**About this task**
For the material below, return exactly the lines starting at the line containing "Proof. intros H. unfold lfsr113_0, lfsr_reg." and ending at the line containing "apply Z.bits_inj'. intros i Hi. rewrite", both ends included, and no others.

**Available records**
(* ===== verification/Rand.v ===== *)
(** * Rand: the LFSR113 generator of src/rand.c

    Four linear feedback shift registers, the last one disturbed by the
    system timer.  Words are 32-bit; the values the timer register shows at
    the successive reads are a parameter. *)

From stdpp Require Import base list numbers.
From S2P Require Import Prelude BigDigits BigDigitsProps BigShift.
Local Open Scope Z_scope.

(** lfsr113[0..3] and the number of timer reads so far. *)
Record rand_state := { z1 : Z; z2 : Z; z3 : Z; z4 : Z; reads : nat }.

(** The initial contents of lfsr113[]. *)
Definition lfsr113 : rand_state := {| z1 := 0x00009821; z2 := 0x00098722; z3 := 0x00986332; z4 := 0x961FEFA7; reads := 0 |}.

Definition lfsr113_0 (x : Z) : Z :=
  Z.lxor (u32 (Z.shiftl (Z.land x 0xFFFFFFFE) 18)) (Z.shiftr (Z.lxor (u32 (Z.shiftl x 6)) x) 13).
Definition lfsr113_1 (x : Z) : Z :=
  Z.lxor (u32 (Z.shiftl (Z.land x 0xFFFFFFF8) 2)) (Z.shiftr (Z.lxor (u32 (Z.shiftl x 2)) x) 27).
Definition lfsr113_2 (x : Z) : Z :=
  Z.lxor (u32 (Z.shiftl (Z.land x 0xFFFFFFF0) 7)) (Z.shiftr (Z.lxor (u32 (Z.shiftl x 13)) x) 21).
Definition lfsr113_3 (timer x : Z) : Z :=
  Z.lxor (Z.lxor (u32 (Z.shiftl (Z.land x 0xFFFFFF80) 13)) (Z.shiftr (Z.lxor (u32 (Z.shiftl x 3)) x) 12)) timer.

(** One turn of the loop of rand_fill. *)
Definition lfsr113_next (timer : Z) (st : rand_state) : Z * rand_state :=
  let a := lfsr113_0 (z1 st) in
  let b := lfsr113_1 (z2 st) in
  let c := lfsr113_2 (z3 st) in
  let d := lfsr113_3 timer (z4 st) in
  (Z.lxor (Z.lxor (Z.lxor a b) c) d, {| z1 := a; z2 := b; z3 := c; z4 := d; reads := reads st |}).

Fixpoint fill_loop (timer : Z) (length : nat) (st : rand_state) : list Z * rand_state :=
  match length with
  | O => ([], st)
  | S n =>
    let '(x, st) := lfsr113_next timer st in
    let '(xs, st) := fill_loop timer n st in
    (x :: xs, st)
  end.

Section Timer.
(** What GET_DIGIC_TIMER() shows at the k-th read. *)
Variable timer : nat -> Z.

Definition read_timer (st : rand_state) : Z * rand_state :=
  (timer (reads st), {| z1 := z1 st; z2 := z2 st; z3 := z3 st; z4 := z4 st; reads := S (reads st) |}).

Definition rand_fill (length : nat) (st : rand_state) : list Z * rand_state :=
  let '(t, st) := read_timer st in fill_loop t length st.

(** lfsr113[loops % 4] ^= x *)
Definition xor_word (i : nat) (x : Z) (st : rand_state) : rand_state :=
  {| z1 := if (i =? 0)%nat then Z.lxor (z1 st) x else z1 st;
     z2 := if (i =? 1)%nat then Z.lxor (z2 st) x else z2 st;
     z3 := if (i =? 2)%nat then Z.lxor (z3 st) x else z3 st;
     z4 := if (i =? 3)%nat then Z.lxor (z4 st) x else z4 st;
     reads := reads st |}.

Definition seed_step (seed : Z) (loops : nat) (st : rand_state) : rand_state :=
  let '(t, st) := read_timer st in
  (rand_fill 1 (xor_word (loops mod 4) (u32 (seed + t)) st)).2.

Definition rand_seed (seed : Z) (st : rand_state) : rand_state :=
  fold_left (fun st loops => seed_step seed loops st) (seq 0 128) st.
End Timer.

(** ** The registers keep their width and never die *)

(** The step of a register with [k] unused low bits. *)
Definition lfsr_reg (k s a b x : Z) : Z :=
  Z.lxor (u32 (Z.shiftl (Z.ldiff x (Z.ones k)) s)) (Z.shiftr (Z.lxor (u32 (Z.shiftl x a)) x) b).

Lemma land_mask x k : is_digit x -> 0 <= k <= 32 -> Z.land x (2 ^ 32 - 2 ^ k) = Z.ldiff x (Z.ones k).
Proof.
  intros H K. apply Z.bits_inj'. intros i Hi.
  replace (2 ^ 32 - 2 ^ k) with (Z.ldiff (Z.ones 32) (Z.ones k)).
  - rewrite Z.land_spec, !Z.ldiff_spec. rewrite (Z.testbit_ones_nonneg 32) by lia.
    destruct (Z.ltb_spec i 32); [done|]. rewrite (testbit_digit x i) by (done || lia). done.
  - rewrite <- Z.sub_nocarry_ldiff; [rewrite !Z.ones_equiv; lia|]. apply Z.bits_inj'. intros j Hj.
    rewrite Z.ldiff_spec, Z.bits_0, !Z.testbit_ones_nonneg by lia. destruct (Z.ltb_spec j k), (Z.ltb_spec j 32); (done || lia).
Qed.

Lemma lfsr113_0_step x : is_digit x -> lfsr113_0 x = lfsr_reg 1 18 6 13 x.
Proof. intros H. unfold lfsr113_0, lfsr_reg. by rewrite <- land_mask. Qed.
Lemma lfsr113_1_step x : is_digit x -> lfsr113_1 x = lfsr_reg 3 2 2 27 x.
Proof. intros H. unfold lfsr113_1, lfsr_reg. by rewrite <- land_mask. Qed.
Lemma lfsr113_2_step x : is_digit x -> lfsr113_2 x = lfsr_reg 4 7 13 21 x.
Proof. intros H. unfold lfsr113_2, lfsr_reg. by rewrite <- land_mask. Qed.
Lemma lfsr113_3_step t x : is_digit x -> lfsr113_3 t x = Z.lxor (lfsr_reg 7 13 3 12 x) t.
Proof. intros H. unfold lfsr113_3, lfsr_reg. by rewrite <- land_mask. Qed.

Lemma lxor_digit x y : is_digit x -> is_digit y -> is_digit (Z.lxor x y).
Proof.
  intros Hx Hy. assert (Z.lxor x y = u32 (Z.lxor x y)) as ->; [|apply u32_digit].
  apply Z.bits_inj'. intros i Hi. rewrite testbit_u32 by done. destruct (Z.ltb_spec i 32); [done|].
  rewrite Z.lxor_spec, !testbit_digit by (done || lia). done.
Qed.

Lemma shiftr_digit x b : 0 <= b -> is_digit x -> is_digit (Z.shiftr x b).
Proof.
  intros Hb Hx. red in Hx. rewrite Z.shiftr_div_pow2 by done. pose proof (Z.pow_pos_nonneg 2 b ltac:(lia) Hb).
  split; [apply Z.div_pos; lia|]. apply Z.le_lt_trans with x; [|lia]. apply Z.div_le_upper_bound; nia.
Qed.

Lemma lfsr_reg_digit k s a b x : 0 <= b -> is_digit x -> is_digit (lfsr_reg k s a b x).
Proof.
  intros Hb Hx. apply lxor_digit; [apply u32_digit|]. apply shiftr_digit; [done|]. apply lxor_digit; [apply u32_digit|done].
Qed.

(** The high bits of the result are the used low bits of x, its low bits the
    feedback. *)
Lemma lfsr_reg_bit k s a b x i : 0 <= k -> 0 <= s -> 0 <= a -> 0 <= b -> k + s + b = 32 -> is_digit x -> k <= i < 32 ->
  Z.testbit (lfsr_reg k s a b x) i =
  if i <? k + s then xorb (Z.testbit x (i + b - a)) (Z.testbit x (i + b)) else Z.testbit x (i - s).
Proof.
  intros Hk Hs Hap Hbp E Hx Hi. unfold lfsr_reg.
  rewrite Z.lxor_spec, testbit_u32, Z.shiftr_spec, Z.lxor_spec, testbit_u32, !Z.shiftl_spec by lia.
  destruct (Z.ltb_spec i 32); [|lia]. cbn [andb].
  destruct (Z.ltb_spec i (k + s)) as [L|L].
  - destruct (Z.ltb_spec (i + b) 32); [|lia]. cbn [andb].
    assert (Z.testbit (Z.ldiff x (Z.ones k)) (i - s) = false) as ->; [|done].
    destruct (Z.lt_ge_cases (i - s) 0); [by apply Z.testbit_neg_r|].
    rewrite Z.ldiff_spec, Z.testbit_ones_nonneg by lia. destruct (Z.ltb_spec (i - s) k); [by rewrite andb_false_r|lia].
  - destruct (Z.ltb_spec (i + b) 32); [lia|]. cbn [andb]. rewrite (testbit_digit x (i + b)), !xorb_false_r by (done || lia).
    rewrite Z.ldiff_spec, Z.testbit_ones_nonneg by lia. destruct (Z.ltb_spec (i - s) k); [lia|]. by rewrite andb_true_r.
Qed.

Lemma small_bits x k : is_digit x -> 0 <= k -> (forall i, k <= i < 32 -> Z.testbit x i = false) -> x < 2 ^ k.
Proof.
  intros Hx Hk B. assert (x = x mod 2 ^ k) as ->; [|apply Z.mod_pos_bound; lia].
  apply Z.bits_inj'. intros i Hi. destruct (Z.lt_ge_cases i k).
  - by rewrite Z.mod_pow2_bits_low.
  - rewrite Z.mod_pow2_bits_high by lia. destruct (Z.lt_ge_cases i 32); [apply B; lia|by apply testbit_digit].
Qed.

Lemma high_bits x k i : 0 <= k -> 0 <= x < 2 ^ k -> k <= i -> Z.testbit x i = false.
Proof. intros Hk R L. rewrite <- (Z.mod_small x (2 ^ k)) by done. by apply Z.mod_pow2_bits_high. Qed.

(** A register with a used bit set keeps one. *)
Lemma lfsr_reg_alive k s a b x : 0 <= k -> 0 < s -> 0 < a -> 0 <= b -> k + s + b = 32 -> k + s + a <= 32 -> is_digit x ->
  2 ^ k <= x -> 2 ^ k <= lfsr_reg k s a b x.
Proof.
  intros Hk Hs Ha Hb E F Hx L. destruct (Z.le_gt_cases (2 ^ k) (lfsr_reg k s a b x)) as [|G]; [done|]. exfalso.
  pose proof (lfsr_reg_digit k s a b x Hb Hx) as D. red in D.
  assert (forall j, 0 <= j -> k <= j < 32 -> Z.testbit x j = false) as B.
  { intros j Hj. pattern j. apply Z_lt_induction; [|lia]. clear j Hj. intros j IH Hj.
    assert (forall i, k <= i < 32 -> Z.testbit (lfsr_reg k s a b x) i = false) as Z0
      by (intros i Hi; apply (high_bits _ k); lia).
    destruct (Z.lt_ge_cases j (32 - s)) as [Lj|Lj].
    - specialize (Z0 (j + s) ltac:(lia)). rewrite lfsr_reg_bit in Z0 by (done || lia).
      destruct (Z.ltb_spec (j + s) (k + s)); [lia|]. by replace (j + s - s) with j in Z0 by lia.
    - specialize (Z0 (j - b) ltac:(lia)). rewrite lfsr_reg_bit in Z0 by (done || lia).
      destruct (Z.ltb_spec (j - b) (k + s)); [|lia]. replace (j - b + b) with j in Z0 by lia.
      rewrite (IH (j - a)) in Z0 by lia. by rewrite xorb_false_l in Z0. }
  pose proof (small_bits x k Hx Hk ltac:(intros; apply B; lia)). lia.
Qed.

Definition rand_wf (st : rand_state) : Prop := is_digit (z1 st) /\ is_digit (z2 st) /\ is_digit (z3 st) /\ is_digit (z4 st).

(** The first three registers have a used bit set. *)
Definition alive (st : rand_state) : Prop := 2 ^ 1 <= z1 st /\ 2 ^ 3 <= z2 st /\ 2 ^ 4 <= z3 st.

Lemma lfsr113_next_ok t st : is_digit t -> rand_wf st ->
  is_digit (lfsr113_next t st).1 /\ rand_wf (lfsr113_next t st).2 /\ (alive st -> alive (lfsr113_next t st).2).
Proof.
  intros Ht (H1 & H2 & H3 & H4). unfold lfsr113_next; cbn [fst snd].
  rewrite lfsr113_0_step, lfsr113_1_step, lfsr113_2_step, lfsr113_3_step by done.
  pose proof (lfsr_reg_digit 1 18 6 13 _ ltac:(lia) H1). pose proof (lfsr_reg_digit 3 2 2 27 _ ltac:(lia) H2).
  pose proof (lfsr_reg_digit 4 7 13 21 _ ltac:(lia) H3). pose proof (lfsr_reg_digit 7 13 3 12 _ ltac:(lia) H4).
  split; [auto using lxor_digit|]. split; [split; [done|]; split; [done|]; split; [done|by apply lxor_digit]|].
  intros (A1 & A2 & A3). cbn [z1 z2 z3].
  split; [|split]; apply lfsr_reg_alive; try done; try lia.
Qed.

Lemma fill_loop_ok t len : is_digit t -> forall st, rand_wf st ->
  length (fill_loop t len st).1 = len /\ Forall is_digit (fill_loop t len st).1 /\ rand_wf (fill_loop t len st).2 /\
  (alive st -> alive (fill_loop t len st).2).
Proof.
  intros Ht. induction len as [|len IH]; intros st W; cbn [fill_loop]; [done|].
  destruct (lfsr113_next_ok t st Ht W) as (D & W' & A). destruct (lfsr113_next t st) as [x st']. cbn [fst snd] in *.
  destruct (IH st' W') as (L & DS & W2 & A2). destruct (fill_loop t len st') as [xs st2]. cbn [fst snd] in *.
  split; [cbn; lia|]. split; [by constructor|]. split; [done|]. intros. by apply A2, A.
Qed.

Section TimerProps.
Context (timer : nat -> Z) (Htimer : forall k, is_digit (timer k)).

Lemma rand_fill_ok len st : rand_wf st ->
  length (rand_fill timer len st).1 = len /\ Forall is_digit (rand_fill timer len st).1 /\
  rand_wf (rand_fill timer len st).2 /\ (alive st -> alive (rand_fill timer len st).2).
Proof using All. intros W. unfold rand_fill, read_timer. 
  exact (fill_loop_ok (timer (reads st)) len (Htimer _) {| z1 := z1 st; z2 := z2 st; z3 := z3 st; z4 := z4 st; reads := S (reads st) |} W). Qed.

Lemma rand_seed_wf seed st : rand_wf st -> rand_wf (rand_seed timer seed st).
Proof using All.
  unfold rand_seed. generalize (seq 0 128). intros l. revert st. induction l as [|i l IH]; intros st W; [done|].
  cbn [fold_left]. apply IH. unfold seed_step, read_timer. apply rand_fill_ok.
  destruct W as (H1 & H2 & H3 & H4). pose proof (u32_digit (seed + timer (reads st))) as D.
  assert (forall (c : bool) x, is_digit x -> is_digit (if c then Z.lxor x (u32 (seed + timer (reads st))) else x)) as I
    by (intros [] x Hx; [by apply lxor_digit|done]).
  split; [|split; [|split]]; cbn [xor_word z1 z2 z3 z4]; by apply I.
Qed.

(** The states that calls of rand_fill lead to. *)
Inductive filled : rand_state -> Prop :=
  | filled_start : filled lfsr113
  | filled_next st len : filled st -> filled (rand_fill timer len st).2.

Lemma filled_ok st : filled st -> rand_wf st /\ alive st.
Proof using All.
  induction 1 as [|st len _ [W A]]; [by repeat split|]. destruct (rand_fill_ok len st W) as (_ & _ & W' & A'). split; [done|by apply A'].
Qed.
End TimerProps.

(** However often rand_fill is called, and whatever the timer shows, the
    first three registers of the generator never fall into their absorbing
    states, in which they would give constant output for ever; every call
    writes exactly the words asked for, each 32 bits wide. *)
Theorem rand_registers_alive timer st len : (forall k, is_digit (timer k)) -> filled timer st ->
  alive st /\ rand_wf st /\ length (rand_fill timer len st).1 = len /\ Forall is_digit (rand_fill timer len st).1.
Proof.
  intros HT F. destruct (filled_ok timer HT st F) as [W A]. destruct (rand_fill_ok timer HT len st W) as (L & D & _). done.
Qed.

Lemma rand_registers_alive_witness :
  alive (rand_fill (fun _ => 77) 5 lfsr113).2 /\ rand_wf (rand_fill (fun _ => 77) 5 lfsr113).2 /\
  length (rand_fill (fun _ => 77) 3 (rand_fill (fun _ => 77) 5 lfsr113).2).1 = 3%nat /\
  Forall is_digit (rand_fill (fun _ => 77) 3 (rand_fill (fun _ => 77) 5 lfsr113).2).1.
Proof.
  apply (rand_registers_alive (fun _ => 77) (rand_fill (fun _ => 77) 5 lfsr113).2 3); [done|]. apply filled_next, filled_start.
Defined.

**Task response**
Proof. intros H. unfold lfsr113_0, lfsr_reg. by rewrite <- land_mask. Qed.
Lemma lfsr113_1_step x : is_digit x -> lfsr113_1 x = lfsr_reg 3 2 2 27 x.
Proof. intros H. unfold lfsr113_1, lfsr_reg. by rewrite <- land_mask. Qed.
Lemma lfsr113_2_step x : is_digit x -> lfsr113_2 x = lfsr_reg 4 7 13 21 x.
Proof. intros H. unfold lfsr113_2, lfsr_reg. by rewrite <- land_mask. Qed.
Lemma lfsr113_3_step t x : is_digit x -> lfsr113_3 t x = Z.lxor (lfsr_reg 7 13 3 12 x) t.
Proof. intros H. unfold lfsr113_3, lfsr_reg. by rewrite <- land_mask. Qed.

Lemma lxor_digit x y : is_digit x -> is_digit y -> is_digit (Z.lxor x y).
Proof.
  intros Hx Hy. assert (Z.lxor x y = u32 (Z.lxor x y)) as ->; [|apply u32_digit].
  apply Z.bits_inj'. intros i Hi. rewrite testbit_u32 by done. destruct (Z.ltb_spec i 32); [done|].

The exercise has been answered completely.